**TASK TO CARRY OUT**. Return exactly the lines that run from the one with "by (destruct Rb" to the last line of the entries below, both included, and nothing else.

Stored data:
Hypothesis compute_done :
  forall a s v s', heap_only no_catch s -> compute a s = Done v s' ->
                   frame_done s s'.
Hypothesis compute_threw :
  forall a s e s', heap_only no_catch s -> compute a s = Threw e s' ->
                   currentlyAdapting s' =
                   context_at_throw (inside a s) (currentlyAdapting s).
Hypothesis dirty_done :
  forall a s s', dirty a s = Some s' -> frame_done s s'.

Lemma frame_done_no_catch (s s' : State) :
  frame_done s s' -> heap_only no_catch s -> heap_only no_catch s'.
Proof. intros (_ & _ & H & _). now apply heap_only_kept. Qed.

Lemma adaptonForce_done_context (a : Adapton) (s : State) (v : value)
  (s' : State) :
  heap_only no_catch s ->
  adaptonForce compute a s = Done v s' ->
  frame_done s s'.
Proof.
  unfold adaptonForce. intros Hs.
  destruct (compute a (set_context (Some a) s)) as [v1 s1|e1 s1|] eqn:E;
    try discriminate.
  apply compute_done in E; [|exact Hs].
  apply frame_done_restore in E.
  cbn. destruct (currentlyAdapting s) as [c|] eqn:Ec; intros [= _ <-].
  - eapply frame_done_trans; [exact E | apply frame_done_addEdge].
  - exact E.
Qed.

Lemma run_threw_context (p : Prog) :
  forall s e s',
    only no_catch p -> heap_only no_catch s ->
    run compute dirty p s = Threw e s' ->
    currentlyAdapting s' =
    context_at_throw (forcing_at_throw compute dirty inside p s)
                     (currentlyAdapting s).
Proof.
  induction p as [w|x|b k IH|b k IH|b k IH|b c k IH|b c k IH|b k IH|b w k IH
                 |body IHb h IHh k IH];
    intros s e s' Hp Hs H; inversion Hp; subst;
    cbn [run forcing_at_throw] in *; try discriminate.
  - now injection H as _ <-.
  - apply IH with e; auto.
  - destruct (compute b s) as [v1 s1|e1 s1|] eqn:E; try discriminate.
    + assert (F := compute_done _ _ _ _ Hs E).
      rewrite (IH v1 s1 e s');
        [|auto | exact (frame_done_no_catch _ _ F Hs) | exact H].
      destruct F as (_ & -> & _). reflexivity.
    + injection H as _ <-. now apply compute_threw with e1.
  - destruct (adaptonForce compute b s) as [v1 s1|e1 s1|] eqn:E;
      try discriminate.
    + assert (F := adaptonForce_done_context _ _ _ _ Hs E).
      rewrite (IH v1 s1 e s');
        [|auto | exact (frame_done_no_catch _ _ F Hs) | exact H].
      destruct F as (_ & -> & _). reflexivity.
    + injection H as _ <-. unfold adaptonForce in E.
      destruct (compute b (set_context (Some b) s)) as [v2 s2|e2 s2|] eqn:E2;
        try discriminate.
      * cbn in E. destruct (currentlyAdapting s); discriminate.
      * injection E as _ <-.
        rewrite (compute_threw b (set_context (Some b) s) e2 s2 Hs E2).
        now destruct (inside b (set_context (Some b) s)).
  - refine (IH (addEdge b c s) e s' _ _ H); [assumption|].
    apply heap_only_kept with s; [|exact Hs].
    intros x. now rewrite node_addEdge.
  - refine (IH (deleteEdge b c s) e s' _ _ H); [assumption|].
    apply heap_only_kept with s; [|exact Hs].
    intros x. now rewrite node_deleteEdge.
  - destruct (dirty b s) as [s1|] eqn:E; try discriminate.
    assert (F := dirty_done _ _ _ E).
    rewrite (IH s1 e s');
      [|assumption | exact (frame_done_no_catch _ _ F Hs) | exact H].
    destruct F as (_ & -> & _). reflexivity.
  - destruct (dirty b (set_result b w s)) as [s1|] eqn:E; try discriminate.
    assert (F := dirty_done _ _ _ E).
    assert (Hs' : heap_only no_catch (set_result b w s)).
    { intros x. rewrite node_set_result. destruct (Nat.eqb x b); apply Hs. }
    rewrite (IH s1 e s');
      [|assumption | exact (frame_done_no_catch _ _ F Hs') | exact H].
    destruct F as (_ & -> & _). reflexivity.
Qed.

End Innermost_run.

Lemma compute_threw_context (fuel : nat) :
  forall a s e s',
    heap_only no_catch s ->
    adaptonCompute fuel a s = Threw e s' ->
    currentlyAdapting s' =
    context_at_throw (forcing_inside fuel a s) (currentlyAdapting s).
Proof.
  induction fuel as [|fuel IH]; intros a s e s' Hs H;
    destruct (compute_threw_dirty _ _ _ _ _ H) as [Ha [f Hf]];
    [discriminate|]. injection Hf as <-.
  rewrite adaptonCompute_dirty in H by assumption.
  cbn [forcing_inside]. rewrite Ha.
  destruct (frame_before_thunk a s) as (_ & F2 & _ & F4).
  assert (Hbt : heap_only no_catch (before_thunk a s))
    by (apply heap_only_kept with s; assumption).
  destruct (exec fuel (thunk (node s a)) (before_thunk a s))
    as [v3 s3|e3 s3|] eqn:E; try discriminate.
  - assert (R := exec_frame fuel (thunk (node s a)) (before_thunk a s)
                            (Hs a) Hbt).
    rewrite E in R. destruct R as (_ & R & R3 & _).
    assert (Hs3 : heap_only no_catch (set_result a v3 s3)).
    { intros x. rewrite node_set_result.
      destruct (Nat.eqb x a); cbn; rewrite R3; apply Hbt. }
    rewrite (IH _ _ _ _ Hs3 H). cbn.
    change (currentlyAdapting (set_result a v3 s3))
      with (currentlyAdapting s3). now rewrite R, F2.
  - injection H as _ <-. rewrite <- F2. unfold exec in E.
    apply run_threw_context with (e := e3); auto.
    + intros b s0 v s1 Hs0 Hb. assert (R := compute_frame fuel b s0 Hs0).
      rewrite Hb in R. exact R.
    + intros b s0 s1 Hb. now apply frame_done_dirty in Hb.
Qed.

Lemma no_force_forcing_at_throw (fuel : nat) (p : Prog) :
  (forall a s, heap_only no_force s -> forcing_inside fuel a s = None) ->
  forall s, only no_force p -> heap_only no_force s ->
            forcing_at_throw (adaptonCompute fuel) (adaptonDirty fuel)
                             (forcing_inside fuel) p s = None.
Proof.
  intros Hin.
  assert (Hk : forall q s o s',
             only no_force q -> heap_only no_force s ->
             related (context_kept no_force) (context_kept no_force) s o ->
             final o = Some s' -> heap_only no_force s').
  { intros q s o s' _ Hs R H.
    destruct (final_related _ _ _ _ _ (fun x y h => h) R H) as (R1 & _).
    now apply heap_only_kept with s. }
  pose (Rule := no_force_rule no_force eq_refl).
  induction p as [w|x|b k IH|b k IH|b k IH|b c k IH|b c k IH|b k IH|b w k IH
                 |body IHb h IHh k IH];
    intros s Hp Hs; inversion Hp; subst; cbn [forcing_at_throw];
    try reflexivity; try discriminate.
  - auto.
  - assert (R := compute_rule Rule fuel b s Logic.I Hs).
    destruct (adaptonCompute fuel b s) as [v1 s1|e1 s1|] eqn:E; auto.
    apply IH; [auto|]. destruct R as (R & _).
    now apply heap_only_kept with s.
  - apply IH; [assumption|]. apply heap_only_kept with s; [|exact Hs].
    intros x. now rewrite node_addEdge.
  - apply IH; [assumption|]. apply heap_only_kept with s; [|exact Hs].
    intros x. now rewrite node_deleteEdge.
  - destruct (adaptonDirty fuel b s) as [s1|] eqn:E; [|reflexivity].
    apply IH; [assumption|]. apply frame_done_dirty in E.
    destruct E as (_ & _ & E & _). now apply heap_only_kept with s.
  - destruct (adaptonDirty fuel b (set_result b w s)) as [s1|] eqn:E;
      [|reflexivity].
    apply IH; [assumption|]. apply frame_done_dirty in E.
    destruct E as (_ & _ & E & _).
    apply heap_only_kept with (set_result b w s); [exact E|].
    intros x. rewrite node_set_result. destruct (Nat.eqb x b); apply Hs.
  - fold (exec fuel body s).
    assert (Rb := exec_rule Rule fuel body s H3 Hs).
    destruct (exec fuel body s) as [v1 s1|e1 s1|] eqn:E; [| |reflexivity].
    + apply IH; [auto|]. destruct Rb as (Rb & _).
      now apply heap_only_kept with s.
    + assert (Hs1 : heap_only no_force s1)
        by (destruct Rb as (Rb & _); now apply heap_only_kept with s).
      fold (exec fuel (h e1) s1).
      assert (Rh := exec_rule Rule fuel (h e1) s1 (H4 e1) Hs1).
      destruct (exec fuel (h e1) s1) as [v2 s2|e2 s2|] eqn:E2.
      * apply IH; [auto|]. destruct Rh as (Rh & _).
        now apply heap_only_kept with s1.
      * now apply IHh.
      * now apply IHh.
Qed.

Lemma no_force_innermost (fuel : nat) :
  forall a s, heap_only no_force s -> forcing_inside fuel a s = None.
Proof.
  induction fuel as [|fuel IH]; intros a s Hs; cbn [forcing_inside];
    destruct (clean (node s a)) eqn:Ha; try reflexivity.
  assert (Hbt : heap_only no_force (before_thunk a s))
    by (apply heap_only_kept with s;
        [apply frame_before_thunk | exact Hs]).
  assert (R := exec_rule (no_force_rule no_force eq_refl) fuel
                         (thunk (node s a)) (before_thunk a s) (Hs a) Hbt).
  destruct (exec fuel (thunk (node s a)) (before_thunk a s))
    as [v3 s3|e3 s3|] eqn:E; try reflexivity.
  - apply IH. intros x. rewrite node_set_result.
    destruct R as (R & _).
    destruct (Nat.eqb x a); cbn; rewrite R; apply Hbt.
  - now apply no_force_forcing_at_throw.
Qed.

**TASK RESPONSE**.
        by (destruct Rb as (Rb & _); now apply heap_only_kept with s).
      fold (exec fuel (h e1) s1).
      assert (Rh := exec_rule Rule fuel (h e1) s1 (H4 e1) Hs1).
      destruct (exec fuel (h e1) s1) as [v2 s2|e2 s2|] eqn:E2.
      * apply IH; [auto|]. destruct Rh as (Rh & _).
        now apply heap_only_kept with s1.
      * now apply IHh.
      * now apply IHh.
Qed.

Lemma no_force_innermost (fuel : nat) :
  forall a s, heap_only no_force s -> forcing_inside fuel a s = None.
Proof.
  induction fuel as [|fuel IH]; intros a s Hs; cbn [forcing_inside];
    destruct (clean (node s a)) eqn:Ha; try reflexivity.
  assert (Hbt : heap_only no_force (before_thunk a s))
    by (apply heap_only_kept with s;
        [apply frame_before_thunk | exact Hs]).
  assert (R := exec_rule (no_force_rule no_force eq_refl) fuel
                         (thunk (node s a)) (before_thunk a s) (Hs a) Hbt).
  destruct (exec fuel (thunk (node s a)) (before_thunk a s))
    as [v3 s3|e3 s3|] eqn:E; try reflexivity.
  - apply IH. intros x. rewrite node_set_result.
    destruct R as (R & _).
    destruct (Nat.eqb x a); cbn; rewrite R; apply Hbt.
  - now apply no_force_forcing_at_throw.
Qed.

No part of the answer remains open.